During the 2024–25 season, Maliksi spent time on Meralco's injury list due to knee surgery. He was deemed out for the season after suffering from sciatica.

== National team career ==
In 2017, Maliksi was called up to the Philippines men's national basketball team pool after his teammate at Star, Paul Lee, got injured. He went on to make the team for that year's SEABA Championship. When playing, his last name on his jersey is "Malicsi", due to a misspelling on his old birth certificate. The Philippines was able to win that tournament. He was considered for the 2017 FIBA Asia Cup, but his teammate Jio Jalalon was chosen instead.

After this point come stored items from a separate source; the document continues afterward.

Lemma excl_step x y : excl x -> lstep x y -> excl y.
Proof.
  intros [Ha Hx] St. destruct St as [me s crit s' E|me s crit s' E|me s crit s' E|me s crit s' E]; cbn [fst snd] in *; unfold excl; cbn [fst snd].
  - destruct (acquire_enter_lock me s s' Ha E) as (_ & -> & Ha'). done.
  - destruct (acquire_try_lock me s _ s' Ha E) as (-> & _ & ->). done.
  - destruct (acquire_try_lock me s _ s' Ha E) as (-> & El & ->). split; [done|]. cbn [lk_locked lk_cpu].
    exists me. split; [done|]. destruct (lk_locked (lock s)); [done|]. subst crit. set_solver.
  - destruct (release_lock me s s' Ha E) as (El & Ec & -> & Ha'). split; [done|]. cbn [lk_locked].
    rewrite El in Hx. destruct Hx as (i & Ei & ->). assert (i = me) as -> by congruence. set_solver.
Qed.


(** ** Witnesses: two processors *)
Definition two_cpus : mach := mkMach [mkCpu 4 true 0 false; mkCpu 6 true 0 false] (mkLock false None).

Lemma two_apic_ok : apic_ok (cpus two_cpus).
Proof. by intros [|[|i]] [|[|j]] c d; intros; simplify_eq/=. Qed.

Lemma cli_nesting_witness :
  exists c', run_cli 1 [true; true; false; true; false; false] two_cpus = Ret tt (with_cpu 1 c' two_cpus) /\
  c_if c' = true /\ c_ncli c' = 0.
Proof.
  assert (Hb : balanced ([true] ++ (([true] ++ [] ++ [false]) ++ ([true] ++ [] ++ [false])) ++ [false]))
    by (apply bal_wrap, bal_app; apply bal_wrap, bal_nil).
  exact (proj1 (cli_nesting 1 _ two_cpus (mkCpu 6 true 0 false) Hb two_apic_ok eq_refl ltac:(split; simpl; [lia|done]))).
Defined.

From 2017 to 2018, Maliksi was a bench player for the Philippine team during the qualifying windows for the 2019 FIBA World Cup. In one of the windows, he got involved in the Philippines–Australia basketball brawl. He was one of four Filipino players who were not given sanctions after the brawl.

==Career statistics==

=== UAAP ===

| Year | Team | GP | MPG | FG% | 3P% | FT% | RPG | APG | SPG | BPG | PPG |
| 2008-09 | UST | 1 | 5 | .333 | 1.000 | — | — | — | 1.0 | — | 3.0 |
| 2009-10 | 12 | 14.3 | .341 | .333 | .800 | 4.3 | .5 | .3 | .2 | 14.3 |
| Career |  | 13 | 13.6 | .341 | .355 | .800 | 4.0 | .5 | .4 | .2 | 13.5 |

===PBA===
As of the end of 2024–25 season

====Season-by-season averages====

| Year | Team | GP | MPG | FG% | 3P% | 4P% | FT% | RPG | APG | SPG | BPG | PPG |
| 2011–12 | Barako Bull | 19 | 13.8 | .409 | .333 | — | .889 | 2.3 | .1 | .2 | .2 | 6.5 |
Barangay Ginebra
| 2012–13 | Barangay Ginebra | 33 | 23.7 | .386 | .342 | — | .817 | 3.2 | 1.0 | .5 | .1 | 9.0 |
Barako Bull
San Mig Coffee
| 2013–14 | San Mig Super Coffee | 19 | 12.2 | .429 | .344 | — | .857 | .9 | .4 | .4 | .1 | 5.1 |
| 2014–15 | Purefoods / Star | 37 | 13.6 | .418 | .382 | — | .750 | 2.0 | .6 | .1 | .2 | 6.1 |
| 2015–16 | Star | 33 | 18.9 | .441 | .444 | — | .719 | 2.7 | .5 | .5 | .2 | 9.9 |
| 2016–17 | Star | 46 | 22.4 | .424 | .367 | — | .776 | 3.1 | .9 | .7 | .2 | 13.0 |
Blackwater
| 2017–18 | Blackwater | 32 | 26.2 | .366 | .294 | — | .750 | 5.0 | 1.8 | .7 | .2 | 11.4 |
| 2019 | Blackwater | 47 | 22.6 | .421 | .321 | — | .820 | 3.9 | 1.6 | .7 | .3 | 11.5 |
Meralco
| 2020 | Meralco | 18 | 20.3 | .411 | .411 | — | .784 | 3.3 | 1.2 | .6 | .2 | 11.7 |
| 2021 | Meralco | 42 | 23.2 | .440 | .410 | — | .825 | 3.3 | 1.0 | .5 | .2 | 12.3 |
| 2022–23 | Meralco | 47 | 25.8 | .396 | .371 | — | .822 | 3.6 | 1.3 | .8 | .2 | 12.5 |
| 2023–24 | Meralco | 36 | 22.7 | .431 | .342 | — | .784 | 3.3 | 1.4 | .5 | .3 | 13.3 |
| 2024–25 | Meralco | 2 | 20.6 | .467 | .333 | — | .667 | .5 | 2.5 | — | — | 8.5 |
| Career |  | 411 | 21.3 | .414 | .366 | — | .795 | 3.2 | 1.1 | .6 | .2 | 10.7 |

== Personal life ==
Maliksi married Kaye Tan in 2019 at a church ceremony. Ian Sangalang's wife Eunice Yu-Sangalang was the maid of honor, UST teammate Chris Camus was the best man, and James Yap and several of his college teammates were groomsmen. Vergel Meneses was one of his wedding godfathers. They have two children.